Women power in Vir village to bring education, healthcare
Posted by Página do Microcrédito em 24 julho, 2007
Pune, July 23: Alka Dhumal’s farmer husband uses a fertilizer made in his own backyard, a skill he learnt from the do-it-yourself book housed in the modest library started in Purandar district’s Vir village, a year ago. Swati Kshirsagar, who started with a flour mill progressed to a cloth shop. These are success stories from a village that grapples with a host of problems— bad roads, a collpased bridge, poor educatin facilities.

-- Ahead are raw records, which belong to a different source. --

Lemma BLOCKED_V4_RANGES_eq :
  BLOCKED_V4_RANGES =
  [{| network := quad_value 0 0 0 0; prefix := 8 |};
   {| network := quad_value 10 0 0 0; prefix := 8 |};
   {| network := quad_value 100 64 0 0; prefix := 10 |};
   {| network := quad_value 127 0 0 0; prefix := 8 |};
   {| network := quad_value 169 254 0 0; prefix := 16 |};
   {| network := quad_value 172 16 0 0; prefix := 12 |};
   {| network := quad_value 192 168 0 0; prefix := 16 |}].
Proof. vm_compute. reflexivity. Qed.

(** The documented IPv4 block list, on octets. *)
Definition blocked_v4_octets (a b : Z) : Prop :=
  (a = 0 \/ a = 10 \/ (a = 100 /\ 64 <= b <= 127) \/ a = 127 \/ (a = 169 /\ b = 254) \/
   (a = 172 /\ 16 <= b <= 31) \/ (a = 192 /\ b = 168))%Z.

(** Dropping the low bits of an address drops its low octets. *)
Lemma quad_value_shifts a b c d :
  octet a -> octet b -> octet c -> octet d ->
  (quad_value a b c d / 2 ^ 24 = a /\ quad_value a b c d / 2 ^ 16 = a * 256 + b /\
   quad_value a b c d / 2 ^ 22 = a * 4 + b / 64 /\
   quad_value a b c d / 2 ^ 20 = a * 16 + b / 16)%Z.
Proof.
  unfold octet, quad_value. intros.
  repeat split; Z.to_euclidean_division_equations; lia.
Qed.

Lemma isBlockedV4_quad a b c d :
  octet a -> octet b -> octet c -> octet d ->
  isBlockedV4 (quad a b c d) = true <-> blocked_v4_octets a b.
Proof.
  intros Ha Hb Hc Hd. unfold isBlockedV4. rewrite ipv4ToUint32_quad by done.
  pose proof (quad_value_bound _ _ _ _ Ha Hb Hc Hd) as B.
  destruct (quad_value_shifts _ _ _ _ Ha Hb Hc Hd) as (E1 & E2 & E3 & E4).
  rewrite BLOCKED_V4_RANGES_eq. cbn [existsb].
  rewrite !v4InRange_interval by (try exact B; unfold quad_value; lia).
  change (32 - 8)%Z with 24%Z. change (32 - 10)%Z with 22%Z.
  change (32 - 16)%Z with 16%Z. change (32 - 12)%Z with 20%Z.
  rewrite E1, E2, E3, E4, !orb_true_iff, !Z.eqb_eq. unfold blocked_v4_octets, octet in *.
  clear B E1 E2 E3 E4.
  repeat match goal with
         | |- context [(quad_value ?x ?y ?z ?t / 2 ^ ?k)%Z] =>
             let v := eval vm_compute in (quad_value x y z t / 2 ^ k)%Z in
             change (quad_value x y z t / 2 ^ k)%Z with v
         end.
  Z.to_euclidean_division_equations. lia.
Qed.

(** ** IPv6 groups *)

Definition group16 (g : Z) : Prop := (0 <= g < 65536)%Z.

Lemma js_and_high16 g k :
  group16 g -> (0 <= k <= 16)%Z -> js_and g (2 ^ 16 - 2 ^ k) = (g / 2 ^ k * 2 ^ k)%Z.
Proof.
  unfold group16. intros Hg Hk.
  assert (H : (0 < 2 ^ k <= 2 ^ 16)%Z)
    by (split; [apply Z.pow_pos_nonneg; lia | apply Z.pow_le_mono_r; lia]).
  rewrite js_and_small by lia. apply land_high_mask; [|lia]. change (2 ^ 16)%Z with 65536%Z. lia.
Qed.

(** The embedded IPv4 address of two groups. *)
Lemma embedded_v4 g6 g7 :
  group16 g6 -> group16 g7 ->
  js_ushr (js_or (js_shl g6 16) g7) 0 = quad_value (g6 / 256) (g6 mod 256) (g7 / 256) (g7 mod 256).
Proof.
  unfold group16. intros H6 H7.
  assert (E : js_or (js_shl g6 16) g7 = to_int32 (g6 * 65536 + g7)).
  { unfold js_or, js_shl. rewrite (to_uint32_small g6), (to_uint32_small g7) by lia.
    change (16 mod 32)%Z with 16%Z. rewrite Z.shiftl_mul_pow2 by lia.
    assert (U : to_uint32 (to_int32 (g6 * 2 ^ 16)) = (g6 * 2 ^ 16)%Z).
    { unfold to_uint32, to_int32. rewrite (Z.mod_small (g6 * 2 ^ 16)) by lia.
      destruct (_ <? _)%Z; [apply Z.mod_small; lia|].
      rewrite <- (Z_mod_plus_full _ 1), Z.mod_small by lia. lia. }
    rewrite U. f_equal. pose proof (Z.add_lor_land (g6 * 2 ^ 16) g7) as A.
    assert (L : Z.land (g6 * 2 ^ 16) g7 = 0%Z).
    { apply Z.bits_inj'. intros n Hn. rewrite Z.land_spec, Z.bits_0.
      destruct (Z.ltb_spec n 16); [by rewrite Z.mul_pow2_bits_low by lia|].
      rewrite andb_false_intro2; [done|].
      destruct (Z.eq_dec g7 0) as [->|]; [apply Z.bits_0|].
      apply Z.bits_above_log2; [lia|]. apply Z.lt_le_trans with 16%Z; [|lia].
      apply Z.log2_lt_pow2; lia. }
    rewrite L in A. lia. }
  rewrite E. unfold js_ushr. change (0 mod 32)%Z with 0%Z. rewrite Z.shiftr_0_r.
  assert (U : to_uint32 (to_int32 (g6 * 65536 + g7)) = (g6 * 65536 + g7)%Z).
  { unfold to_uint32, to_int32. rewrite (Z.mod_small (g6 * 65536 + g7)) by lia.
    destruct (_ <? _)%Z; [apply Z.mod_small; lia|].
    rewrite <- (Z_mod_plus_full _ 1), Z.mod_small by lia. lia. }
  rewrite U. unfold quad_value. Z.to_euclidean_division_equations. lia.
Qed.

Vir, nearly 65 km from Pune, has a population of 7,000 people and 85 self-help groups (SGHs) started with some push from city-based Helpo Foundation that has helped village women financially. The founder, visually-challenged Abdul Salam, who has already helped kickstart 2,500 SGHs in five districts of Maharashtra, has floated this venture in Vir to bring about holistic rural development.
Helpo Foundation works for sustainable village based development in rural Maharashtra. Key areas include microcredit, microenterprise, health, education, income generation and working for the disabled, especially women and children. Much of its activities are carried out through donations.
“Vir needs infrastructural development,” said several women at the inauguration function of Helpo Cultural Centre-India Network, voicing their problems to Salam and NABARD general manager (Maharashtra Branch) S Santhanam.
First and foremost, the women want the centre to start medical camps. “Though two doctors from hospitals in Jejuri and Pune make visits six days a week, the nearest hospital is almost 20 km away. There is no bus out of the village after 4.30 pm and in case of an emergency, villagers have to hire private jeeps and are chraged exhorbitantly,” theysaid.
Next come the roads. Those leading to the village are potholed and need asphalting while the bridge across the Nira connecting the village to Saswad collapsed after the heavy rain. “The bridge was in a dilapidated condition and when Union Agriculture Minister Sharad Pawar had visited the village six months ago, he had promised to fix it. We have met the sarpanch several times but all he says is that he is waiting for funds,” said Sunanda Dhumal, who heads an SHG.
However, the turnaround is all set to happen. With several women having studied till standard VII, Salam said plans were to get them involved in teaching children. “A new English medium school till Standard X has been started in Saswad,” said Alka, adding, “Around 50-60 students go to Saswad and almost 200-300 in standard XI and XII go to another school in Parinche. If Vir has an English medium school, our children will benefit,” she said.